Problem statement
Pull every line containing the word "unit" from the records.

-- Stored data follows --

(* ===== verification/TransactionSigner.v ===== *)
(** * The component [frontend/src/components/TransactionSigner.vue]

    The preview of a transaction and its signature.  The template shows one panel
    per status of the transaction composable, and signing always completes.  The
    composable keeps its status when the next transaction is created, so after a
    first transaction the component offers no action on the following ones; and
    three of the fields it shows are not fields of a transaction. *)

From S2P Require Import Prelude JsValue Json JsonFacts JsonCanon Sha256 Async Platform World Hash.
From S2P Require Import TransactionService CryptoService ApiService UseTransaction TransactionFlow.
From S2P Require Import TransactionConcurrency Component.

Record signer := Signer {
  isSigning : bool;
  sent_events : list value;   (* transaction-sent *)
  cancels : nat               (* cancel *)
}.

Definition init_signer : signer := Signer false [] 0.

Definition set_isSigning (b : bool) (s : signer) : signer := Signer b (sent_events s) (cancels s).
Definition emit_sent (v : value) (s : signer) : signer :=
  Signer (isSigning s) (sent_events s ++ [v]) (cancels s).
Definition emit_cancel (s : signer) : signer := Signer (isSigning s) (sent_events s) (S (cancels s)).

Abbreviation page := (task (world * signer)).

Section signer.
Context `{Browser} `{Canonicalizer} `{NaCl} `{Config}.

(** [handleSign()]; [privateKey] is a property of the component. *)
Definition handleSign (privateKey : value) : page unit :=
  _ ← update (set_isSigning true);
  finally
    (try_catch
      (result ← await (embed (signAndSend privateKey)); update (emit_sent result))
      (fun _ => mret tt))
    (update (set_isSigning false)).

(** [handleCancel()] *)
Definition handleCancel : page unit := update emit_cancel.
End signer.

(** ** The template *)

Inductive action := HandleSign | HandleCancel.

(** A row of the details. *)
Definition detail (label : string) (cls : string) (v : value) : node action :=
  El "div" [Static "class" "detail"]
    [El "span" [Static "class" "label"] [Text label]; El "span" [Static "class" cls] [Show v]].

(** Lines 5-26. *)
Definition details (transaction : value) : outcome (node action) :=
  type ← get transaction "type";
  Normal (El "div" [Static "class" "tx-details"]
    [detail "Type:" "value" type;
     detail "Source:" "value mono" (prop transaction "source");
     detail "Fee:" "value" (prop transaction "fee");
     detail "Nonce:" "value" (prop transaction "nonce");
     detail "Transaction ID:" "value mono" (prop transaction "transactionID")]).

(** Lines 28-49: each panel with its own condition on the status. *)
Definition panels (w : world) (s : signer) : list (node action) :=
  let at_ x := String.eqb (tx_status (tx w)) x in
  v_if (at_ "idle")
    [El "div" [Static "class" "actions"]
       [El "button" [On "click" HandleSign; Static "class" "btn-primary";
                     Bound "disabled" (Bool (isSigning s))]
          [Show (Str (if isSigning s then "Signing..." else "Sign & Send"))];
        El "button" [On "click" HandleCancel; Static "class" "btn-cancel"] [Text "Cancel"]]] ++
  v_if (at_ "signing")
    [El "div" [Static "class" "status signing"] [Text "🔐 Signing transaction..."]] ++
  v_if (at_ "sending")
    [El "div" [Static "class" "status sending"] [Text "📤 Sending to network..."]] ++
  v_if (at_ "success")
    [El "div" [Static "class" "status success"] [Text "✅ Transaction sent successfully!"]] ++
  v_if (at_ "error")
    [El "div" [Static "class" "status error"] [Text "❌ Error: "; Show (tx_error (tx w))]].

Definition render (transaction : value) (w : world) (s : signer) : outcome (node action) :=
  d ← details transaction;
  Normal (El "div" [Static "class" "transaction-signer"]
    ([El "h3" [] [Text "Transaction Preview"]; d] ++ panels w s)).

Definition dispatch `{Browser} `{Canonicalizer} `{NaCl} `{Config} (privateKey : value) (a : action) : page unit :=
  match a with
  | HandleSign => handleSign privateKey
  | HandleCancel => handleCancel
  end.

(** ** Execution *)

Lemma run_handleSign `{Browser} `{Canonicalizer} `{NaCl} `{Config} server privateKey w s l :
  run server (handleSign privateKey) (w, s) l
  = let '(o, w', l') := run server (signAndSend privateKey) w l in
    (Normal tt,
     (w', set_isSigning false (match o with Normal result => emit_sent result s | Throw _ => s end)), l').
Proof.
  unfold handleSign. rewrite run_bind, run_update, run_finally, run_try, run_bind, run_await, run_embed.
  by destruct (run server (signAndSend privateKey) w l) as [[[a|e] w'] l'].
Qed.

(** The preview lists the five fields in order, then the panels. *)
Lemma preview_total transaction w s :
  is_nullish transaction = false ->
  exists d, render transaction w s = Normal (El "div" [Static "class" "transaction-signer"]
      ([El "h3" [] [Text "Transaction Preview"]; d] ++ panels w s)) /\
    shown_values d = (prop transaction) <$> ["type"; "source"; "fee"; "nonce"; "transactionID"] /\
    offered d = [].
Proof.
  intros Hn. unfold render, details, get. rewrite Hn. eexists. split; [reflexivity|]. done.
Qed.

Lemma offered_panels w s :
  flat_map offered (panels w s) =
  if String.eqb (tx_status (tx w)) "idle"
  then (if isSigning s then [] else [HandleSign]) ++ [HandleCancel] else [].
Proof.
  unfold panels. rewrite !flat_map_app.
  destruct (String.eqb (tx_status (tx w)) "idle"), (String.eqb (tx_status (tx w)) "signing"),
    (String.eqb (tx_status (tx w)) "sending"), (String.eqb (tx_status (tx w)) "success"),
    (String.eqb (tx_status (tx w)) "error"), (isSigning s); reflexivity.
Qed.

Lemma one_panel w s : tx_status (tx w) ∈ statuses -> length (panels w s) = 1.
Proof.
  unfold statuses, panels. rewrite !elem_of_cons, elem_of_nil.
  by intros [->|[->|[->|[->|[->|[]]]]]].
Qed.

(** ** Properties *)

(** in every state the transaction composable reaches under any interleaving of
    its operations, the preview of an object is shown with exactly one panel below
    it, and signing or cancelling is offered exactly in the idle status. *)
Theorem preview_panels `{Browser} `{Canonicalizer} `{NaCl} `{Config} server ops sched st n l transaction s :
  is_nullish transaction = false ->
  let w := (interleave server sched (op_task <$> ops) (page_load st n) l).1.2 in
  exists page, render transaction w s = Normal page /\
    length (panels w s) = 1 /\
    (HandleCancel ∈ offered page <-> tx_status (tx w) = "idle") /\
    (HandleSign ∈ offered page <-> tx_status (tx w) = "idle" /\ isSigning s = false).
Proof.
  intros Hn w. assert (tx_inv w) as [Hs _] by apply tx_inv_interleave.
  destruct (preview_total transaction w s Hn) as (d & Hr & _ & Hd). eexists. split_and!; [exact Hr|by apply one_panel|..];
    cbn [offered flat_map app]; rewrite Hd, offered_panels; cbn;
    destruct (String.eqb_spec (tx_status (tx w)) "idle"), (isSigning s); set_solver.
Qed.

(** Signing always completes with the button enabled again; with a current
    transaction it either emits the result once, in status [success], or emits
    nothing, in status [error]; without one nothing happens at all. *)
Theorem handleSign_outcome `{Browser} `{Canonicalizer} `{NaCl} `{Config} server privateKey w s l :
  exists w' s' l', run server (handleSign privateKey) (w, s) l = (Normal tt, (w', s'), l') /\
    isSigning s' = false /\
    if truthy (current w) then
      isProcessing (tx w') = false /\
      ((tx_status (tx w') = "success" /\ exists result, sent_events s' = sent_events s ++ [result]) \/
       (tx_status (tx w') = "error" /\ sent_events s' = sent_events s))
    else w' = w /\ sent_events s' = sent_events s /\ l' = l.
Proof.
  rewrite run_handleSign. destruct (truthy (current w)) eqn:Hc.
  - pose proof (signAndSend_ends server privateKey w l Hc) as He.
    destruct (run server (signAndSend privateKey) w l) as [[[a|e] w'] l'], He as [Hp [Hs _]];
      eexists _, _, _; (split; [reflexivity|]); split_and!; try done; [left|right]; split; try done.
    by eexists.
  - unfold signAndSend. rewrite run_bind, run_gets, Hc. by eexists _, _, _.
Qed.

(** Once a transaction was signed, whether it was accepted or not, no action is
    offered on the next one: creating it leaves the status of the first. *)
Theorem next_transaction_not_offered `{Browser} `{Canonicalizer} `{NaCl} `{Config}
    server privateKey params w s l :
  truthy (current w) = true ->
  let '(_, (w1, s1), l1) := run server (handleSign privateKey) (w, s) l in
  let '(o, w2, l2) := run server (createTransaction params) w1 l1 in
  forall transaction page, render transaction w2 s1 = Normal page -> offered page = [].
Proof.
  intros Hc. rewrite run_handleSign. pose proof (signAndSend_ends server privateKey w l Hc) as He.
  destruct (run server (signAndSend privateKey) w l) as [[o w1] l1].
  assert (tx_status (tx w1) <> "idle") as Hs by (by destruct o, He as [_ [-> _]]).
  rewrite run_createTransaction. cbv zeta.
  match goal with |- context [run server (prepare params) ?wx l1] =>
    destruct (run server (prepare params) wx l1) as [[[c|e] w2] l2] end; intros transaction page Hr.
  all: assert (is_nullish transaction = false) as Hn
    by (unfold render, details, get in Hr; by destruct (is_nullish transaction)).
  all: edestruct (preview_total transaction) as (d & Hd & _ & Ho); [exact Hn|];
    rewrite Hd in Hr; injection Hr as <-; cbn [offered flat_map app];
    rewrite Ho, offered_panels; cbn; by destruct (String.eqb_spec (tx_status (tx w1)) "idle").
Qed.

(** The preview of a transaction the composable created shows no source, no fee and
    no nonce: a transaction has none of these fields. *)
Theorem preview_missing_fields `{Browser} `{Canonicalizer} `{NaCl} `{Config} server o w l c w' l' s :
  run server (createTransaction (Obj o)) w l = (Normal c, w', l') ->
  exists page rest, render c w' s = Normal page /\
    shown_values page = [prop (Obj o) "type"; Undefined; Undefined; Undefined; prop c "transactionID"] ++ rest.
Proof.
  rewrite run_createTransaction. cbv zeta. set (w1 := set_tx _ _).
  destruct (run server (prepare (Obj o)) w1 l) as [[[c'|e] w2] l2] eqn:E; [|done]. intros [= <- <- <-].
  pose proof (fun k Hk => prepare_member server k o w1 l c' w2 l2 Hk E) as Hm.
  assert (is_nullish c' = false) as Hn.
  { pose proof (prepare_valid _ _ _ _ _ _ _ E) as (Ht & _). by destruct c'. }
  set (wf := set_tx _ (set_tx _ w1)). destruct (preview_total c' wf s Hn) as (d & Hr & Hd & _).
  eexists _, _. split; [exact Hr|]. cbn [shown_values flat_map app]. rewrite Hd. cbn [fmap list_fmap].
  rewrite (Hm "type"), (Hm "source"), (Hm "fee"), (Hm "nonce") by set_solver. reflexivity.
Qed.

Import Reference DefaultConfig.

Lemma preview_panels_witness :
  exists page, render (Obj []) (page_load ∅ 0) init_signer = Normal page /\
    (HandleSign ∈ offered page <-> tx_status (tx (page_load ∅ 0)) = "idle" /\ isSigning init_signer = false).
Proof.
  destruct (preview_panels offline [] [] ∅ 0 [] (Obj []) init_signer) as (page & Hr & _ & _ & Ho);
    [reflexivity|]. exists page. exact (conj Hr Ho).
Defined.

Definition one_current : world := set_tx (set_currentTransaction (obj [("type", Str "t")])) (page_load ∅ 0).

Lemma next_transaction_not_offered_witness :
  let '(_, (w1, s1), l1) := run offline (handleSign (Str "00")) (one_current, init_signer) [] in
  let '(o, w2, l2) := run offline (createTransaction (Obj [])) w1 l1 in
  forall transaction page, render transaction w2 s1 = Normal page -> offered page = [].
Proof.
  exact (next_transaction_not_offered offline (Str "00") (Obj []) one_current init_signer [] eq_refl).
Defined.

-- Stored data concluded --

Exercise answer
Definition handleSign (privateKey : value) : page unit :=
Definition handleCancel : page unit := update emit_cancel.
Definition dispatch `{Browser} `{Canonicalizer} `{NaCl} `{Config} (privateKey : value) (a : action) : page unit :=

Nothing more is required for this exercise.